Stored items:

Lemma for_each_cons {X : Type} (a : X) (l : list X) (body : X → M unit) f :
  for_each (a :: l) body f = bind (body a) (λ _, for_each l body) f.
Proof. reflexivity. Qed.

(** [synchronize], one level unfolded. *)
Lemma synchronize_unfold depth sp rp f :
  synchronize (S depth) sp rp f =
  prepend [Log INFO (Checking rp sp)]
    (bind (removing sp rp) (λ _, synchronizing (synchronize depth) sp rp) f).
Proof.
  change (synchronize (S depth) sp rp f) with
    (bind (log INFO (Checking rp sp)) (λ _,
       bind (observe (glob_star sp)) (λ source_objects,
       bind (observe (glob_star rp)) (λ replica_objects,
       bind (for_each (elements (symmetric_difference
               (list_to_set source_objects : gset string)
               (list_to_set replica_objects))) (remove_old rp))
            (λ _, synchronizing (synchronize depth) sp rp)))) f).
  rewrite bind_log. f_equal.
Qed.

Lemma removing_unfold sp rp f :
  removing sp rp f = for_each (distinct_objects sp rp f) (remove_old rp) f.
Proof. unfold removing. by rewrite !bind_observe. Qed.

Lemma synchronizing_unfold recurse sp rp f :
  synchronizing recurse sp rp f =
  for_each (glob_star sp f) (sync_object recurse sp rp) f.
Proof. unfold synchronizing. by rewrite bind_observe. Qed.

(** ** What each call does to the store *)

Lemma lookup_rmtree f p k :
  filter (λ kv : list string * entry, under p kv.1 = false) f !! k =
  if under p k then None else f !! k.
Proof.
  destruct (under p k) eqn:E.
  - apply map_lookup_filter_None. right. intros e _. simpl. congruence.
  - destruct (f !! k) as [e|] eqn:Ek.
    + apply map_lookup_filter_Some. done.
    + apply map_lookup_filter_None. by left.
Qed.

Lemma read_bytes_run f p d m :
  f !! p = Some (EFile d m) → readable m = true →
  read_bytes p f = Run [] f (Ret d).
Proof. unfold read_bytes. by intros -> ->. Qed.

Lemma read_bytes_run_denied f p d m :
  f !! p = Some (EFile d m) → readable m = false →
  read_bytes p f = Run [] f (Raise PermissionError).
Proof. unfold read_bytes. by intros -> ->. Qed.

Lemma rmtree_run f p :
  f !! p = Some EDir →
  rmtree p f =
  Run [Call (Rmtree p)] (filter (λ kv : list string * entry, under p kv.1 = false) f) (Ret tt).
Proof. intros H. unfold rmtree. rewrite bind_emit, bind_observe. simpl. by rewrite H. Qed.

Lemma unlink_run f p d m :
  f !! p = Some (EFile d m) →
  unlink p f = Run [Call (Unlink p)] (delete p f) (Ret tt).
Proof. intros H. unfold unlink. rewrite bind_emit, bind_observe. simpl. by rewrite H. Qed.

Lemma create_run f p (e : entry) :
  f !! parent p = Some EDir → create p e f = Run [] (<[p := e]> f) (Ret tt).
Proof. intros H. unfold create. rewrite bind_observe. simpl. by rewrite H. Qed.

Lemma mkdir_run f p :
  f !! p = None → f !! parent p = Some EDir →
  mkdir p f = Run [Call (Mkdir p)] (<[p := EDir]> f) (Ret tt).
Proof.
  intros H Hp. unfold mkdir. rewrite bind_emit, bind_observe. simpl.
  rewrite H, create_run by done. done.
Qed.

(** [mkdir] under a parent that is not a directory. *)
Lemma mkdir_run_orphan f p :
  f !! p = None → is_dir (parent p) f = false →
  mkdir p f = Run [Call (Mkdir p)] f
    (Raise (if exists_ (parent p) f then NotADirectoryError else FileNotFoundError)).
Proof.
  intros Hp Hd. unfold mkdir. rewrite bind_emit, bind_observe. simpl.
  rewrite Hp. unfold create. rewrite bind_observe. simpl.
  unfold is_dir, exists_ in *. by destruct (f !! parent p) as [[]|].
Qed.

* * *

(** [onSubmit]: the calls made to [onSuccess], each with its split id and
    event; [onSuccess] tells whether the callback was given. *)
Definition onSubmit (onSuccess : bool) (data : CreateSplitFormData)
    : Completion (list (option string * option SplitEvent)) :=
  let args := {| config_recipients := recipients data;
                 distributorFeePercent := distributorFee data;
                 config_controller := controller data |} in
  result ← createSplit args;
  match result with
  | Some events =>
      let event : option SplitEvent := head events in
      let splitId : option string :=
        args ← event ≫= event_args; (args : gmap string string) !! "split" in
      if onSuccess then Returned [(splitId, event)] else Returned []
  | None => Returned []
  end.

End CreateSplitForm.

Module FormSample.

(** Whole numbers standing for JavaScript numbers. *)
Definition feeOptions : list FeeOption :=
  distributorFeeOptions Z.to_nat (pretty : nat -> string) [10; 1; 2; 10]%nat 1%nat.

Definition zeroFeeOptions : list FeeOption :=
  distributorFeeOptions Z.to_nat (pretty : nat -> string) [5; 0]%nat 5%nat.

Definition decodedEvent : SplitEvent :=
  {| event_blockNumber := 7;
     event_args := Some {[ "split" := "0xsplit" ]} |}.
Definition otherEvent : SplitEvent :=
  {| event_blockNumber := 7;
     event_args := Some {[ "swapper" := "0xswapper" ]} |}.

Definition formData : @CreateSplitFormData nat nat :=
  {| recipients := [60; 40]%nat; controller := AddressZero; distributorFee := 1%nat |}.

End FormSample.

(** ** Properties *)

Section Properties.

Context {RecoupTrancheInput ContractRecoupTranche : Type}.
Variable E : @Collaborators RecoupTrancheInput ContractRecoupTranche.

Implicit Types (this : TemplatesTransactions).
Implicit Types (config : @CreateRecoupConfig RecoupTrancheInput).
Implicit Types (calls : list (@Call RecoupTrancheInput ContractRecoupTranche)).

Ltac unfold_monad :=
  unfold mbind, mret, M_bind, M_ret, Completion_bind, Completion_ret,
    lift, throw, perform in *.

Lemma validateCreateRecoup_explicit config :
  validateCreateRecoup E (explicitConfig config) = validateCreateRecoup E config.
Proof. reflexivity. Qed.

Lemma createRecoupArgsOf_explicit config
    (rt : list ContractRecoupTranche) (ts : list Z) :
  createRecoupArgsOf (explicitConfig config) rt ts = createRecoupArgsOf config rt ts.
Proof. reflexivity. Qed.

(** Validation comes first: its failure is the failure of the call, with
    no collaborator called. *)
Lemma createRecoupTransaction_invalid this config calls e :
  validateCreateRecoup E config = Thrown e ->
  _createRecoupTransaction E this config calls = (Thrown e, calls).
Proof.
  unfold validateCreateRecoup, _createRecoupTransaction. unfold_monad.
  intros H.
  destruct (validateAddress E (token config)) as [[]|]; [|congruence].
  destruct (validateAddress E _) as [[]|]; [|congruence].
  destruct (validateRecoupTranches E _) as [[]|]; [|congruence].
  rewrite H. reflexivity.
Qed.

==

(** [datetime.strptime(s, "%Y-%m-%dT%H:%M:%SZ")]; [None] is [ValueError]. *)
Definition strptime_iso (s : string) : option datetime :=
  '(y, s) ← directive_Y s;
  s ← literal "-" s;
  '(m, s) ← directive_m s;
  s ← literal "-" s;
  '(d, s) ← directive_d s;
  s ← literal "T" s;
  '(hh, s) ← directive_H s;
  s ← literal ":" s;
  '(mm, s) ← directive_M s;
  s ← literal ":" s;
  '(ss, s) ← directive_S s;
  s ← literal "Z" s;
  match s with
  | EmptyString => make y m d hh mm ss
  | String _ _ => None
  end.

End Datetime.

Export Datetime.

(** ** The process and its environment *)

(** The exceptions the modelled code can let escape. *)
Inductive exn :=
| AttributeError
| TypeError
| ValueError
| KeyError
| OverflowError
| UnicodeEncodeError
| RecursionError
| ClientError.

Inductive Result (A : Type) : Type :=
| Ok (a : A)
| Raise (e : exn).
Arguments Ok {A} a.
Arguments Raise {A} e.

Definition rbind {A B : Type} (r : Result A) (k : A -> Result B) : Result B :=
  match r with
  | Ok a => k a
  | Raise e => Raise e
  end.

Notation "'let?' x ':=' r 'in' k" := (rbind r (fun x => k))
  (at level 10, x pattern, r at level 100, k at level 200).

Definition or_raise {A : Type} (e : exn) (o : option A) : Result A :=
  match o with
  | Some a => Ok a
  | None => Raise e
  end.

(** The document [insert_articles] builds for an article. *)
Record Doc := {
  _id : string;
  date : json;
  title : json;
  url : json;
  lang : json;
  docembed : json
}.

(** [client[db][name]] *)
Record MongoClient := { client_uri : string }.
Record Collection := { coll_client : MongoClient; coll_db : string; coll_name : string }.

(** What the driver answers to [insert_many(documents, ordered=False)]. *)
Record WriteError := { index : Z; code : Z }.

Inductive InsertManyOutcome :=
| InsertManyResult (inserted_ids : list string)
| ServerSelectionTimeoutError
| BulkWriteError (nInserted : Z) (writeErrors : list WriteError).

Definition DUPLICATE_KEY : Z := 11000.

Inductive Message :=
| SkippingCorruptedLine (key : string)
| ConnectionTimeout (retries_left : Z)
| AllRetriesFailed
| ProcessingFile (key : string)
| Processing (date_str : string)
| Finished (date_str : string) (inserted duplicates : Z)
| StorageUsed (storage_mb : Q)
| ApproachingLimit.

Work to complete: Determine how many lines of the data contain "with" and give nothing but that number.

Answer area: 7